- Born: March 19, 1926 Washington, D.C.
- Died: December 24, 2016 (aged 90)
- Citizenship: United States
- Education: Howard University, Catholic University of America
- Known for: painting
- Children: Rose Powhatan

= Georgia Mills Jessup =

American painter (1926–2016)

Georgia Mills Jessup (March 19, 1926 – December 24, 2016) was an American painter, sculptor, ceramicist, muralist, and collage artist.

== Early life and education ==
Jessup, from of Washington, D.C., was of African-American, Native American, and European descent. Her father, Joseph Mills, identified as a Pamunkey descendant; her mother was Margaret Hall Mills, a hairdresser who had dreamed of a career in the theater.

Gary Gray, former chief of the Pamunkey Indian Tribe states that their chief in the 1980s "handed out 'paper cards' to [Kiros] Auld's mother and grandmother" and, "We spent several years using exact criteria, and they didn't meet it. Kiros's family know they are not enrolled citizens of the tribe.'"

The 13th of 18 children, she was one of 29 members of her family who followed an artistic profession. After an early display of artistic talent she was apprenticed to Herman L. Walker; two of her paintings were shown at the 1939 World's Fair, when she was just 13 years old. Jessup was a 1943 graduate of Dunbar High School. She received a Bachelor of Fine Arts degree from Howard University, where she studied with Loïs Mailou Jones, in 1959, following that with a Master of Fine Arts degree from the Catholic University of America in 1969.

==Career==
Jessup spent thirteen years teaching art in the public schools of Washington, D.C., eventually becoming supervisor of art education for the system. She also taught at the prominent private school Sidwell Friends. She founded "The World is Your Museum", forerunner of the Capital Children's Museum, and was the first artist-in-residence at the Smithsonian Institution's Anacostia Community Museum.

In 1979, Jessup's work appeared alongside the work of her two daughters and one son-in-law in an exhibit called "Family Re-Union" at the Market 5 Gallery in Washington, D.C. A Washington Post journalist who covered the exhibit's opening described Jessup's paintings as showing "her maternal fear at her sons' bad experiences with managers and her frustration at the displacement of the poor." Jessup spoke to the journalist about the difficulty Black artists had in getting recognition for their work at the time: "I had shows at two Georgetown galleries in the 1960s, then have been represented in juried shows, but for the mainstream galleries it's been mainly tokenism in a few group shows."

By the time of her death, Jessup's work had been exhibited at places including the juried Irene Leache Memorial Biennial Art Show, the Castelli Gallery in New York City, the Smithsonian Museum of Natural History, Catholic University, and other museums and universities. The Maryland Women's Hall of Fame honored her in 2016 for her "outstanding contributions and leadership in the Arts."
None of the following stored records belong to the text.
(* ===== verification/Changelog.v ===== *)
(** The change log as exporters use it (store.rs): reading a page of events in
    order, and dropping the events every exporter has consumed. *)
From S2P Require Import Prelude SortedVec RustStr Errors Json Model Context Snapshot Keys Plan Store Durable Transaction MemDb.

Local Open Scope Z_scope.

(** The log with its sequence numbers. *)
Definition numbered (log : list LogEvent) : list (Z * LogEvent) := imap (λ i ev, (Z.of_nat i, ev)) log.

(** The page a reader asks for: the events from [from] that are still there. *)
Definition log_page (floor : nat) (log : list LogEvent) (from : Z) (limit : nat) : list (Z * LogEvent) :=
  take (Nat.max 1 limit) (drop (Nat.max floor (Z.to_nat from)) (numbered log)).

Section read_log.
Context `{!RocksDB DB, !RocksDBLaws DB, !Serde LogEvent}.
Context (st : Store).

(** Big-endian sequence numbers: byte order is numeric order. *)
Lemma log_key_lt (a b : Z) : is_u64 a → is_u64 b →
  klt (key st (to_be_u64 a)) (key st (to_be_u64 b)) ↔ a < b.
Proof.
  unfold is_u64, u64_max. intros Ha Hb. unfold klt, cmp, string_ord, key.
  rewrite string_compare_app_same. unfold to_be_u64. rewrite be_compare by (simpl; lia).
  apply Z.compare_lt_iff.
Qed.

(** Encoded rows of a list of numbered events. *)
Definition log_row (r : string * string) (e : Z * LogEvent) : Prop :=
  r.1 = key st (to_be_u64 e.1) ∧ is_u64 e.1 ∧ log_enc e.2 r.2.

Lemma read_log_loop_take l limit out :
  read_log_loop st l limit out = read_log_loop st (take_while (λ kv, starts_with (st_prefix st) kv.1) l) limit out.
Proof.
  revert out. induction l as [|[k v] l IH]; intros out; [done|]. simpl.
  destruct (starts_with (st_prefix st) k) eqn:E; simpl; [|done]. rewrite E.
  destruct (try_be_u64 _); [|done]. destruct (corrupt _); simpl; [|done].
  case_bool_decide; [done|]. apply IH.
Qed.

Lemma read_log_loop_rows l es limit out : Forall2 log_row l es → (length out < Nat.max 1 limit)%nat →
  read_log_loop st l limit out = Ok (out ++ take (Nat.max 1 limit - length out) es).
Proof.
  intros Hl. revert out. induction Hl as [|[k v] [n ev] l es (Hk & Hn & Henc) Hl IH]; intros out Hlen.
  { simpl. by rewrite take_nil, app_nil_r. }
  simpl in Hk, Hn, Henc. subst k. simpl.
  unfold slice_from, key. rewrite starts_with_app, str_drop_app.
  change (try_be_u64 (to_be_u64 n)) with (be_u64 (to_be_u64 n)). rewrite be_u64_own by done.
  rewrite (proj2 Henc). simpl. rewrite length_app; simpl.
  destruct (Nat.max 1 limit - length out)%nat as [|r] eqn:Er; [lia|]. simpl.
  case_bool_decide as Hlim.
  - assert (r = 0%nat) as -> by lia. by rewrite take_0.
  - rewrite IH by (rewrite length_app; simpl; lia). rewrite <-app_assoc. simpl. do 4 f_equal.
    rewrite length_app; simpl. lia.
Qed.

Lemma numbered_drop_lookup log n i : (drop n (numbered log)) !! i = (λ ev, (Z.of_nat (n + i), ev)) <$> log !! (n + i)%nat.
Proof. unfold numbered. by rewrite lookup_drop, list_lookup_imap. Qed.

Lemma sorted_by_index {A} (R : A → A → Prop) (l : list A) :
  (∀ i j x y, (i < j)%nat → l !! i = Some x → l !! j = Some y → R x y) → StronglySorted R l.
Proof.
  induction l as [|x l IH]; intros Hl; constructor.
  - apply IH. intros i j y z Hij Hy Hz. apply (Hl (S i) (S j)); [lia|done..].
  - apply Forall_lookup. intros i y Hy. apply (Hl 0%nat (S i)); [lia|done..].
Qed.

Lemma small_sorted_ext (l k : list (string * string)) :
  small_sorted l → small_sorted k → (∀ x, x ∈ l ↔ x ∈ k) → l = k.
Proof.
  intros Hl Hk Hext. apply small_map_inj; [done..|]. apply map_eq. intros i.
  apply option_eq. intros x. rewrite !small_lookup by done. apply Hext.
Qed.

Lemma take_while_sorted (f : string * string → bool) l : small_sorted l → small_sorted (take_while f l).
Proof.
  induction 1 as [|x l Hs IH Hall]; simpl; [constructor|]. case_match; [|constructor].
  constructor; [done|]. clear -Hall. induction Hall as [|y l Hy _ IH]; simpl; [constructor|].
  case_match; constructor; done.
Qed.

(** The rows of the log, from some index on, as a sorted list. *)
Lemma log_rows_list m floor log n : log_rows st m floor log → (floor ≤ n)%nat →
  ∃ R, Forall2 log_row R (drop n (numbered log)) ∧ small_sorted R ∧
    ∀ k v, (k, v) ∈ R ↔ m !! (CF_LOG, k) = Some v ∧
      ∃ i, k = key st (to_be_u64 (Z.of_nat i)) ∧ (n ≤ i < length log)%nat.
Proof.
  intros Hlr Hfl.
  assert (∃ R, Forall2 (λ r e, log_row r e ∧ m !! (CF_LOG, r.1) = Some r.2) R (drop n (numbered log))) as (R & HR).
  { assert (Forall (λ e, ∃ r, log_row r e ∧ m !! (CF_LOG, r.1) = Some r.2) (drop n (numbered log))) as HF.
    { apply Forall_lookup. intros i e. rewrite numbered_drop_lookup, fmap_Some. intros (ev & Hev & ->).
      destruct (lr_row _ _ _ _ Hlr (n + i)%nat ev Hev) as (v & Hv & Hm); [lia|].
      exists (key st (to_be_u64 (Z.of_nat (n + i))), v). split; [|done].
      split_and!; [done|by eapply log_index_u64, Hev; apply Hlr|done]. }
    clear -HF. induction HF as [|e es (r & Hr & Hm) _ (R & H1)]; [by exists []|].
    exists (r :: R). by constructor. }
  assert (∀ i r, R !! i = Some r → ∃ ev, log !! (n + i)%nat = Some ev ∧
    r.1 = key st (to_be_u64 (Z.of_nat (n + i))) ∧ m !! (CF_LOG, r.1) = Some r.2) as HRi.
  { intros i r Hr. destruct (Forall2_lookup_l _ _ _ _ _ HR Hr) as (e & He & Hrow & Hm).
    rewrite numbered_drop_lookup, fmap_Some in He. destruct He as (ev & Hev & ->). exists ev.
    by split_and!; [|apply Hrow|]. }
  exists R. split_and!.
  - eapply Forall2_impl; [done|]. naive_solver.
  - apply sorted_by_index. intros i j [k v] [k' v'] Hij Hi Hj.
    destruct (HRi i _ Hi) as (ev & Hev & -> & _), (HRi j _ Hj) as (ev' & Hev' & -> & _).
    apply log_key_lt; [eapply log_index_u64, Hev; apply Hlr|eapply log_index_u64, Hev'; apply Hlr|lia].
  - intros k v. split.
    + intros [i Hi]%list_elem_of_lookup. destruct (HRi i _ Hi) as (ev & Hev & Hk & Hm). split; [done|].
      exists (n + i)%nat. split; [done|]. apply lookup_lt_Some in Hev. lia.
    + intros [Hm (i & -> & Hi)]. assert (∃ ev, log !! i = Some ev) as [ev Hev].
      { apply lookup_lt_is_Some. lia. }
      assert (drop n (numbered log) !! (i - n)%nat = Some (Z.of_nat i, ev)) as He.
      { rewrite numbered_drop_lookup. replace (n + (i - n))%nat with i by lia. by rewrite Hev. }
      destruct (Forall2_lookup_r _ _ _ _ _ HR He) as ([k' v'] & Hr & (Hk & _) & Hm').
      simpl in Hk, Hm'. subst k'. rewrite Hm in Hm'. injection Hm' as <-.
      by eapply list_elem_of_lookup_2.
Qed.

(** The rows an exporter's iterator yields for its container. *)
Lemma log_scan (db : DB) floor log from l :
  log_rows st (rows db) floor log → is_u64 from →
  iterator_cf db CF_LOG (key st (to_be_u64 from)) = Ok l →
  Forall2 log_row (take_while (λ kv, starts_with (st_prefix st) kv.1) l)
    (drop (Nat.max floor (Z.to_nat from)) (numbered log)).
Proof.
  intros Hlr Hfrom Hl. destruct (iterator_cf_law db CF_LOG (key st (to_be_u64 from))) as (l' & Hl' & Hs & Hel).
  rewrite Hl in Hl'. injection Hl' as <-.
  assert (∀ k v, (k, v) ∈ l → kle (st_prefix st) k) as Hge.
  { intros k v [_ Hle]%Hel. etrans; [|done]. apply kle_app. }
  destruct (log_rows_list (rows db) floor log (Nat.max floor (Z.to_nat from)) Hlr ltac:(lia)) as (R & HR & HsR & HelR).
  assert (take_while (λ kv, starts_with (st_prefix st) kv.1) l = R) as ->; [|done].
  apply small_sorted_ext; [by apply take_while_sorted|done|].
  intros [k v]. rewrite elem_of_take_while, HelR, Hel by done. simpl. split.
  - intros [[Hm Hle] [r ->]%starts_with_spec]. split; [done|].
    destruct (lr_only _ _ _ _ Hlr r v Hm) as (i & ev & -> & Hfl & Hi & _). exists i. split; [done|].
    pose proof (log_index_u64 log i ev (lr_len _ _ _ _ Hlr) Hi) as Hu. apply lookup_lt_Some in Hi.
    assert (¬ Z.of_nat i < from); [|lia]. rewrite <-log_key_lt by done. intros Hlt.
    apply (klt_irrefl (key st (to_be_u64 from))). by eapply kle_klt_trans.
  - intros [Hm (i & -> & Hi)]. split; [split; [done|]|apply starts_with_app].
    assert (is_u64 (Z.of_nat i)) as Hu by (pose proof (lr_len _ _ _ _ Hlr); unfold is_u64 in *; lia).
    apply kle_lt_eq. destruct (decide (from = Z.of_nat i)) as [->|]; [by right|left].
    apply log_key_lt; [done..|]. unfold is_u64 in Hfrom. lia.
Qed.

Lemma read_log_page (db : DB) floor log from limit :
  log_rows st (rows db) floor log → is_u64 from →
  read_log st db from limit = Ok (log_page floor log from limit).
Proof.
  intros Hlr Hfrom. unfold read_log.
  destruct (iterator_cf_law db CF_LOG (key st (to_be_u64 from))) as (l & Hl & _). rewrite Hl. simpl.
  rewrite read_log_loop_take. rewrite (read_log_loop_rows _ _ _ [] (log_scan db floor log from l Hlr Hfrom Hl)) by (simpl; lia).
  simpl. by rewrite Nat.sub_0_r.
Qed.

(** Dropping the rows below [before]. *)
Lemma log_rows_prune m floor log before : log_rows st m floor log → (floor ≤ before ≤ length log)%nat →
  log_rows st (apply_batch_op m (DeleteRangeCf CF_LOG (key st (to_be_u64 0)) (key st (to_be_u64 (Z.of_nat before)))))
    before log.
Proof.
  intros Hlr Hb. pose proof (lr_len _ _ _ _ Hlr) as Hlen.
  assert (∀ i, (i ≤ length log)%nat → is_u64 (Z.of_nat i)) as Hu64 by (unfold is_u64 in *; intros; lia).
  split; [done|..].
  - intros i ev Hi Hle. destruct (lr_row _ _ _ _ Hlr i ev Hi) as (v & Hv & Hm); [lia|].
    exists v. split; [done|]. simpl. apply map_lookup_filter_Some. split; [done|].
    intros (_ & _ & Hlt). apply lookup_lt_Some in Hi. apply log_key_lt in Hlt; [lia|apply Hu64; lia..].
  - intros k v. simpl. intros [Hm Hn]%map_lookup_filter_Some.
    destruct (lr_only _ _ _ _ Hlr k v Hm) as (i & ev & -> & Hfl & Hi & Henc).
    exists i, ev. split_and!; [done| |done|done].
    apply lookup_lt_Some in Hi. destruct (decide (before ≤ i)%nat) as [|Hlt]; [done|]. destruct Hn.
    split_and!; [done| |apply log_key_lt; [apply Hu64; lia..|lia]].
    apply kle_lt_eq. destruct i as [|i]; [by right|left].
    apply log_key_lt; [apply (Hu64 0%nat); lia|apply Hu64; lia|lia].
Qed.
End read_log.

Section prune.
Context `{!RocksDB DB, !RocksDBLaws DB}.
Context `{!Serde VersionRecord, !Serde ConfigRecord.t, !Serde Mode, !Serde LogEvent}.
Implicit Types db : DB.

Lemma prune_durable st m s floor log before :
  durable st m s floor log → (floor ≤ before ≤ length log)%nat →
  durable st (apply_batch m
    [DeleteRangeCf CF_LOG (key st (to_be_u64 0)) (key st (to_be_u64 (Z.of_nat before)));
     PutCf CF_META (key st "log_floor") (to_be_u64 (Z.of_nat before))]) s before log.
Proof.
  intros [Hwf Hcells Hlr [Hf Hfl] [Hs Hseq]] Hb. simpl.
  set (m1 := filter _ m).
  assert (∀ cf k, cf ≠ CF_LOG → m1 !! (cf, k) = m !! (cf, k)) as Hm1.
  { intros cf k Hcf. subst m1. destruct (m !! (cf, k)) as [v|] eqn:E.
    - apply map_lookup_filter_Some. split; [done|]. naive_solver.
    - apply map_lookup_filter_None. by left. }
  split; [done|..].
  - apply (holds_frame st m); [done|]. intros cf k Ht Hk.
    rewrite lookup_insert_ne.
    + apply Hm1. intros ->. unfold is_table in Ht. rewrite !elem_of_cons, elem_of_nil in Ht. naive_solver.
    + intros [= <- <-%key_inj]. apply Hk. split; [done|]. unfold other_meta. set_solver.
  - apply (log_rows_frame st m1); [by apply (log_rows_prune st m floor)|].
    intros k. apply lookup_insert_ne. by intros [=].
  - split; [|lia]. unfold counter_row. rewrite lookup_insert_eq. apply be_u64_own.
    pose proof (lr_len _ _ _ _ Hlr). unfold is_u64 in *. lia.
  - split; [|done]. unfold counter_row. rewrite lookup_insert_ne, Hm1; [done|done|].
    intros [= Hk%key_inj]. discriminate Hk.
Qed.

(** Reading the change log returns exactly the committed events that
    are still kept, in sequence order from the requested number, at most the
    page size (and at least one when there is one), and nothing of other
    containers. *)
Theorem log_read_exact st db s floor log (from : Z) (limit : nat) :
  durable st (rows db) s floor log → is_u64 from →
  read_log st db from limit = Ok (log_page floor log from limit).
Proof. intros Hd Hfrom. apply read_log_page; [apply Hd|done]. Qed.

Lemma prune_log_durable st db s floor log (before : nat) db' r :
  durable st (rows db) s floor log → (before ≤ length log)%nat →
  prune_log st db (Z.of_nat before) = (db', r) →
  match r with
  | Ok _ => durable st (rows db') s (Nat.max floor before) log
  | Err _ => rows db' = rows db
  end.
Proof.
  intros Hd Hb. pose proof (du_floor _ _ _ _ _ Hd) as [Hf Hfl].
  unfold prune_log, log_floor. rewrite (stored_counter st db "log_floor" _ Hf).
  case_bool_decide as Hle.
  - intros [= <- <-]. by replace (Nat.max floor before) with floor by lia.
  - unfold write. destruct (write_opt db _) as [db1 [u|e]] eqn:Hwr;
      pose proof (write_opt_law _ _ _ _ Hwr) as Hrows; intros [= <- <-]; [|done].
    rewrite Hrows. replace (Nat.max floor before) with before by lia.
    apply (prune_durable st (rows db) s floor); [done|lia].
Qed.

(** Pruning never loses an event at or above the bound it was given:
    afterwards the same log is on disk with the floor raised to the bound
    (never lowered), the snapshot's rows are untouched, and a failed write
    changes nothing. *)
Theorem prune_keeps_tail st db s floor log (before : nat) db' r :
  durable st (rows db) s floor log → (before ≤ length log)%nat →
  prune_log st db (Z.of_nat before) = (db', r) →
  match r with
  | Ok _ => durable st (rows db') s (Nat.max floor before) log
  | Err _ => rows db' = rows db
  end.
Proof. apply prune_log_durable. Qed.
End prune.

(** * Witnesses *)

Definition demo_store : Store := container (TenantId.mk "default").
Definition demo_events : list LogEvent := [mkEvent "." "orders" 1 1 Register; mkEvent "." "orders" 2 2 Register].
Definition demo_db : MemDB := (commit_plan demo_store (mkMem ∅ None) ModeGate.token [] demo_events).1.
Definition demo_snap : Snapshot := Snap.set_log_seq 2 empty_snap.

Lemma demo_durable : durable demo_store (rows demo_db) demo_snap 0 demo_events.
Proof.
  apply (commit_plan_durable demo_store (mkMem ∅ None) empty_snap 0 [] ModeGate.token [] demo_events demo_db
    (Ok [OpSetLogSeq 2])).
  - by apply durable_empty.
  - constructor.
  - repeat constructor; auto with registry.
  - done.
  - vm_compute. split; discriminate.
  - vm_compute. reflexivity.
Qed.

Lemma log_read_exact_witness :
  is_u64 1 ∧ read_log demo_store demo_db 1 10 = Ok [(1, mkEvent "." "orders" 2 2 Register)].
Proof.
  split; [vm_compute; split; discriminate|].
  apply (log_read_exact demo_store demo_db demo_snap 0 demo_events 1 10 demo_durable).
  vm_compute; split; discriminate.
Defined.

Lemma prune_keeps_tail_witness :
  ∃ db', prune_log demo_store demo_db 1 = (db', Ok ()) ∧
         durable demo_store (rows db') demo_snap 1 demo_events.
Proof.
  exists (prune_log demo_store demo_db 1).1. split; [vm_compute; reflexivity|].
  apply (prune_keeps_tail demo_store demo_db demo_snap 0 demo_events 1 _ (Ok ()) demo_durable).
  - vm_compute. lia.
  - vm_compute. reflexivity.
Defined.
Jessup's 1967 painting Rainy Night, Downtown is in the collection of the National Museum of Women in the Arts. The view in the painting was inspired by the view Jessup had from her car window as she sat at the intersection of H and 14th Streets NW in D.C. The painting is "a universal experience of the pulsating life of a large city at night," according to M. Therese Southgate. Other works are in the Anacostia Community Museum and in private collections.

She also received awards from organizations including the Research Club of Washington, D.C.; the Urban League; and the American Red Cross.

==Personal life==
Jessup had two sons and two daughters, all of whom became involved in the arts. Daughter Rose Powhatan is a mixed-media artist who founded and directs the Powhatan Museum of Indigenous Arts and Culture. Her other daughter, Marsha Jessup, is a medical illustrator. Sons Juaquin Jessup (who played for two years with the funk band Mandrill) and Miklos Jessup are both musicians. Her nephew David Mills was a journalist and Emmy Award-winning television writer.

She died at home in Columbia, Maryland, on December 24, 2016, at the age of 90. She was survived by her four children, five grandchildren, and 11 great-grandchildren.